**What the task requires**
Which lines run from the one containing "(SharpSquoosh.inputSizes cfgB 0" through the end of the entries? Restate them word for word, and only those.

**Dataset entries**
(** X17: what [compressImages] returns as [totalInputSize] is the sum of
    the bytes of every file it could read, whether the file went on to
    fail or not. *)
Lemma input_total_counts_every_file_read
  (cfgA : SquooshOnly.Config) (cfgB : SharpSquoosh.Config)
  (imageFiles : list string) (s : St) :
  (exists st s',
      SquooshOnly.compressImages cfgA imageFiles s = (Ok st, s')
      /\ totalInputSize st
         = sumZ (SquooshOnly.inputSizes cfgA 0 (Z.of_nat (List.length imageFiles))
                   imageFiles (SquooshOnly.loopStart imageFiles s)))
  /\ (exists st s',
        SharpSquoosh.compressImages cfgB imageFiles s = (Ok st, s')
        /\ totalInputSize st
           = sumZ (SharpSquoosh.inputSizes cfgB 0
                     (Z.of_nat (List.length imageFiles))
                     imageFiles (SharpSquoosh.loopStart cfgB imageFiles s))).
Proof.
  set (n := Z.of_nat (List.length imageFiles)). split.
  - destruct (squoosh_loop_counts cfgA n imageFiles 0
                (SquooshOnly.loopStart imageFiles s)) as (s1 & H1 & _).
    pose proof (squoosh_loop_input cfgA n imageFiles 0
                  (SquooshOnly.loopStart imageFiles s)) as Hin.
    rewrite H1 in Hin. cbn in Hin.
    exists (st_stats s1), s1. split; [|exact Hin].
    change (SquooshOnly.compressImages cfgA imageFiles s)
      with (bind (SquooshOnly.loop cfgA 0 n imageFiles) (fun _ => getStats)
              (SquooshOnly.loopStart imageFiles s)).
    unfold bind. now rewrite H1.
  - destruct (sharp_loop_counts cfgB n imageFiles 0
                (SharpSquoosh.loopStart cfgB imageFiles s)) as (s1 & H1 & _).
    pose proof (sharp_loop_input cfgB n imageFiles 0
                  (SharpSquoosh.loopStart cfgB imageFiles s)) as Hin.
    rewrite H1 in Hin. cbn in Hin.
    exists (st_stats s1), (snd (emit PoolClose s1)). split; [|exact Hin].
    change (SharpSquoosh.compressImages cfgB imageFiles s)
      with (bind (SharpSquoosh.loop cfgB 0 n imageFiles)
              (fun _ => bind (emit PoolClose) (fun _ => getStats))
              (SharpSquoosh.loopStart cfgB imageFiles s)).
    unfold bind at 1. now rewrite H1.
Qed.

End AccountingFacts.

**Worked solution**
           = sumZ (SharpSquoosh.inputSizes cfgB 0
                     (Z.of_nat (List.length imageFiles))
                     imageFiles (SharpSquoosh.loopStart cfgB imageFiles s))).
Proof.
  set (n := Z.of_nat (List.length imageFiles)). split.
  - destruct (squoosh_loop_counts cfgA n imageFiles 0
                (SquooshOnly.loopStart imageFiles s)) as (s1 & H1 & _).
    pose proof (squoosh_loop_input cfgA n imageFiles 0
                  (SquooshOnly.loopStart imageFiles s)) as Hin.
    rewrite H1 in Hin. cbn in Hin.
    exists (st_stats s1), s1. split; [|exact Hin].
    change (SquooshOnly.compressImages cfgA imageFiles s)
      with (bind (SquooshOnly.loop cfgA 0 n imageFiles) (fun _ => getStats)
              (SquooshOnly.loopStart imageFiles s)).
    unfold bind. now rewrite H1.
  - destruct (sharp_loop_counts cfgB n imageFiles 0
                (SharpSquoosh.loopStart cfgB imageFiles s)) as (s1 & H1 & _).
    pose proof (sharp_loop_input cfgB n imageFiles 0
                  (SharpSquoosh.loopStart cfgB imageFiles s)) as Hin.
    rewrite H1 in Hin. cbn in Hin.
    exists (st_stats s1), (snd (emit PoolClose s1)). split; [|exact Hin].
    change (SharpSquoosh.compressImages cfgB imageFiles s)
      with (bind (SharpSquoosh.loop cfgB 0 n imageFiles)
              (fun _ => bind (emit PoolClose) (fun _ => getStats))
              (SharpSquoosh.loopStart cfgB imageFiles s)).
    unfold bind at 1. now rewrite H1.
Qed.

End AccountingFacts.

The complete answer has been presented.